Daniela Klette, extremista de esquerda que viveu décadas na clandestinidade, foi condenada a 13 anos de prisão pela Justiça alemã. A pena, aplicada pelo Tribunal Regional de Verden, envolve seis acusações de roubo qualificado, extorsão e crimes correlatos cometidos entre 1999 e 2016.
A decisão aponta o principal crime como o assalto a um carro-forte em Cremlingen, Baixa Saxônia, durante o qual foram levados € 1,3 milhão. Não houve vítimas físicas, mas um segurança da empresa de valores morreu posteriormente em decorrência de uma crise de ansiedade.
Outros dois ex-membros da RAF, Burkhard Garweg e Ernst-Volker Staub, continuam na lista de procurados.

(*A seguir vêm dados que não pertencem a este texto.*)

(* ===== verification/BookCompleteness.v ===== *)
(** * The baseline checker is complete

    A book whose containers agree is the image of a specification book: the
    orders read off the levels give it back.  So [validate_invariants] does
    not merely test a few symptoms, it recognises exactly the states the
    refinement proof talks about. *)
From S2P Require Import Prelude CoreTypes OrderedMap BookTypes BookSpec TaggedOrders Book.
From S2P Require Import BookRefinement BookValidation.
Import LimitOrderBook.

(** The order a list node stands for, and the orders of a side. *)
Definition node_order (side : Side) (price : Z) (n : Z * OrderEntry) : Z * SpecOrder :=
  (n.1, MkSpecOrder (order_id n.2) side (MkPrice price) (timestamp n.2) (quantity n.2)).

Definition level_nodes (side : Side) (pl : Z * PriceLevel) : node_orders :=
  node_order side pl.1 <$> orders pl.2.

Definition side_nodes (side : Side) (levels : list (Z * PriceLevel)) : node_orders :=
  levels ≫= level_nodes side.

Definition book_nodes (b : LimitOrderBook) : node_orders :=
  side_nodes Buy (bid_levels_ b) ++ side_nodes Sell (ask_levels_ b).

(** What the language guarantees of any book object: sorted maps, distinct
    allocated list nodes, fields within their types. *)
Record book_typed (b : LimitOrderBook) : Prop := {
  typed_maps : maps_sorted b;
  typed_nodes : nodes_ok (book_nodes b) (next_node_ b);
  typed_quantities : Forall (λ x, is_u64 (units (so_quantity x.2))) (book_nodes b);
  typed_events : is_u64 (events_applied_ (stats_ b))
}.

Lemma tqueue_level_nodes side p side' pl :
  tqueue side p (level_nodes side' pl)
  = if decide (side' = side ∧ pl.1 = p) then level_nodes side' pl else [].
Proof.
  unfold tqueue, level_nodes. case_decide as H.
  - apply filter_all, Forall_fmap, Forall_forall. intros n _. exact H.
  - apply filter_none, Forall_fmap, Forall_forall. intros n _ Hn. by apply H.
Qed.

Lemma tqueue_bind side p side' pl levels :
  tqueue side p (side_nodes side' (pl :: levels))
  = tqueue side p (level_nodes side' pl) ++ tqueue side p (side_nodes side' levels).
Proof. apply filter_app. Qed.

Lemma tqueue_side_nodes side p levels :
  sorted (side_before side) levels →
  tqueue side p (side_nodes side levels)
  = match find (side_before side) p levels with
    | Some l => level_nodes side (p, l)
    | None => []
    end.
Proof.
  induction levels as [|[p' l] levels IH]; [done|].
  rewrite sorted_cons, tqueue_bind, tqueue_level_nodes. intros [Hf Hs]. specialize (IH Hs).
  cbn [find]. cbn [fst]. destruct (side_before side p' p) eqn:E1.
  { rewrite decide_False by (intros [_ ->]; by rewrite before_irrefl in E1). done. }
  rewrite IH, (find_before p).
  - destruct (side_before side p p') eqn:E2.
    + rewrite decide_False by (intros [_ ->]; by rewrite before_irrefl in E2). done.
    + rewrite decide_True; [by rewrite (before_total _ _ E1 E2), app_nil_r|].
      by rewrite (before_total _ _ E1 E2).
  - eapply Forall_impl; [exact Hf|]. intros [k v] Hk. simpl in *.
    destruct (side_before side p p') eqn:E2; [by eapply before_trans|].
    by rewrite <-(before_total _ _ E1 E2).
Qed.

Lemma tqueue_other_side side p side' levels :
  side' ≠ side → tqueue side p (side_nodes side' levels) = [].
Proof.
  intros Hne. induction levels as [|pl levels IH]; [done|].
  rewrite tqueue_bind, tqueue_level_nodes, IH, decide_False; [done|naive_solver].
Qed.

Lemma tqueue_book_nodes b side p :
  maps_sorted b →
  tqueue side p (book_nodes b)
  = match find_level side (MkPrice p) b with Some l => level_nodes side (p, l) | None => [] end.
Proof.
  intros [Hb Ha]. unfold book_nodes, tqueue. rewrite filter_app.
  change (tqueue side p (side_nodes Buy (bid_levels_ b)) ++ tqueue side p (side_nodes Sell (ask_levels_ b))
    = match find_level side (MkPrice p) b with Some l => level_nodes side (p, l) | None => [] end).
  destruct side.
  - rewrite (tqueue_side_nodes Buy), tqueue_other_side, app_nil_r by done. done.
  - rewrite (tqueue_side_nodes Sell), tqueue_other_side by done. done.
Qed.

Lemma entries_level_nodes side pl : entries (level_nodes side pl) = orders pl.2.
Proof.
  unfold entries, level_nodes. induction (orders pl.2) as [|[it [i t q]] os IH]; [done|].
  rewrite !fmap_cons, IH. done.
Qed.

Lemma ids_side_nodes side levels : ids (side_nodes side levels) = MkOrderId <$> levels_ids levels.
Proof.
  induction levels as [|pl levels IH]; [done|].
  change (side_nodes side (pl :: levels)) with (level_nodes side pl ++ side_nodes side levels).
  change (levels_ids (pl :: levels)) with (queue_ids (orders pl.2) ++ levels_ids levels).
  rewrite ids_app, fmap_app, IH. f_equal. unfold level_nodes, queue_ids, ids.
  induction (orders pl.2) as [|[it [[i] t q]] os IHo]; [done|]. rewrite !fmap_cons, IHo. done.
Qed.

Section consistent.
Context (b : LimitOrderBook).
Hypothesis (Ht : book_typed b) (Hc : book_consistent b).

Lemma book_nodes_ids : NoDup (ids (book_nodes b)).
Proof using Hc.
  unfold book_nodes. rewrite ids_app, !ids_side_nodes, <-fmap_app.
  apply NoDup_fmap_2; [by intros ? ? [=]|apply Hc].
Qed.

(** A level found in either map passed the checks of [validate_level]. *)
Lemma found_level_ok side p l :
  find_level side (MkPrice p) b = Some l → level_ok b side (p, l).
Proof using Hc.
  destruct Hc as [Hb Ha _ _]. rewrite Forall_forall in Hb, Ha.
  destruct side; simpl; intros Hf%find_Some_elem; auto.
Qed.

Lemma level_of_nodes_eq side p l :
  level_ok b side (p, l) → l = mk_level (level_nodes side (p, l)).
Proof using.
  intros (_ & _ & Htot). unfold mk_level. rewrite entries_level_nodes.
  pose proof (queue_total_entries (level_nodes side (p, l))) as Hq.
  rewrite entries_level_nodes, <-Htot in Hq. rewrite <-Hq. by destruct l as [[u] os].
Qed.

Lemma levels_from_nodes side :
  sorted (side_before side) (match side with Buy => bid_levels_ b | Sell => ask_levels_ b end) →
  match side with Buy => bid_levels_ b | Sell => ask_levels_ b end
  = levels_of mk_level side (book_nodes b).
Proof using Ht Hc.
  intros Hs. apply levels_of_unique; [done|]. intros p.
  rewrite (tqueue_book_nodes b side p (typed_maps _ Ht)).
  transitivity (find_level side (MkPrice p) b); [by destruct side|].
  destruct (find_level side (MkPrice p) b) as [l|] eqn:Hf; [|done].
  pose proof (found_level_ok _ _ _ Hf) as Hl. rewrite (level_of_nodes_eq _ _ _ Hl) at 1.
  destruct Hl as [Hne _]. unfold level_nodes. simpl in *. by destruct (orders l).
Qed.

Lemma elem_of_book_nodes x :
  x ∈ book_nodes b →
  ∃ side p l n, find_level side (MkPrice p) b = Some l ∧ n ∈ orders l ∧ x = node_order side p n.
Proof using Ht.
  destruct (typed_maps _ Ht) as [Hb Ha]. unfold book_nodes, side_nodes. rewrite elem_of_app, !list_elem_of_bind.
  intros [([p l] & Hx & Hl)|([p l] & Hx & Hl)]; apply list_elem_of_fmap in Hx as (n & -> & Hn).
  - exists Buy, p, l, n. split_and!; [by apply elem_find_Some|done|done].
  - exists Sell, p, l, n. split_and!; [by apply elem_find_Some|done|done].
Qed.

Lemma book_node_record x :
  x ∈ book_nodes b →
  order_lookup_ b !! value (so_id x.2) = Some (mk_record x.1 x.2) ∧ units (so_quantity x.2) ≠ 0%Z.
Proof using Ht Hc.
  intros (side & p & l & n & Hf & Hn & ->)%elem_of_book_nodes.
  destruct (found_level_ok _ _ _ Hf) as (_ & Ho & _). rewrite Forall_forall in Ho.
  destruct (Ho n Hn) as [Hq Hlk]. done.
Qed.

Lemma lookup_from_nodes : order_lookup_ b = lookup_of mk_record (book_nodes b).
Proof using Ht Hc.
  apply map_eq. intros i. destruct (lookup_of mk_record (book_nodes b) !! i) as [r|] eqn:E.
  - apply lookup_of_Some in E as (x & Hx & <- & <-); [|apply book_nodes_ids].
    by apply book_node_record.
  - apply lookup_of_None in E. destruct (order_lookup_ b !! i) as [r|] eqn:El; [|done].
    destruct E. unfold book_nodes. rewrite ids_app, !ids_side_nodes, <-fmap_app.
    apply list_elem_of_fmap. exists i. split; [done|]. apply (consistent_lookup _ Hc). eauto.
Qed.

Lemma consistent_represents :
  represents b (MkSpecBook (book_nodes b).*2 (events_applied_ (stats_ b))).
Proof using Ht Hc.
  destruct (typed_maps _ Ht) as [Hb Ha]. exists (book_nodes b), (next_node_ b). split_and!; [|done|apply Ht|].
  - unfold concrete. rewrite <-(levels_from_nodes Buy Hb), <-(levels_from_nodes Sell Ha), <-lookup_from_nodes.
    by destruct b as [? ? ? [?] ?].
  - split; simpl; [apply book_nodes_ids| |apply Ht].
    apply Forall_fmap, Forall_forall. intros x Hx. simpl.
    pose proof (typed_quantities _ Ht) as Hq. rewrite Forall_forall in Hq. specialize (Hq x Hx).
    destruct (book_node_record x Hx) as [_ Hne]. unfold is_u64 in Hq. lia.
Qed.
End consistent.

O caso é visto no âmbito de temores de ressurgimento de células esquerdistas ligadas à antiga Facção do Exército Vermelho.
Contexto histórico da RAF
A nota histórica indica que Klettle pertence à terceira geração do grupo, criado à margem de movimentos sociais de 1968. A RAF, responsável por diversas ações entre 1970 e 1991, teve uma queda de atuação após contratos de 1998 e 1999, com o manifesto de renúncia à violência.
A identificação de Klette ocorreu em 2024, após um jornalista canadense usar inteligência artificial para comparar fotos antigas com imagens disponíveis online. Ela foi encontrada em meio a um grupo de capoeira em Berlim, onde era conhecida como Cláudia Ivone.
Klette morava em Kreuzberg, bairro conhecido por sua vida cultural e pela presença de imigrantes, segundo reportagens locais. A ex-membro adotou o pseudônimo brasileiro e integrou a comunidade brasileira na capital alemã.
Emerson Gomes da Silva, que viveu em Berlim e hoje reside no Brasil, afirmou à WDR que a pessoa identificada era próxima de quem ele considerava irmão. Ele relatou conversas em que Klettle minimizava suspeitas com respostas vagas.
Perto do fim do julgamento, a acusada negou participação no assalto ao carro-forte e pleiteou lida pública sobre seu histórico. Ela afirmou lamentar o trauma causado às vítimas, atribuindo a situação a fatores ligados ao capitalismo e ao imperialismo.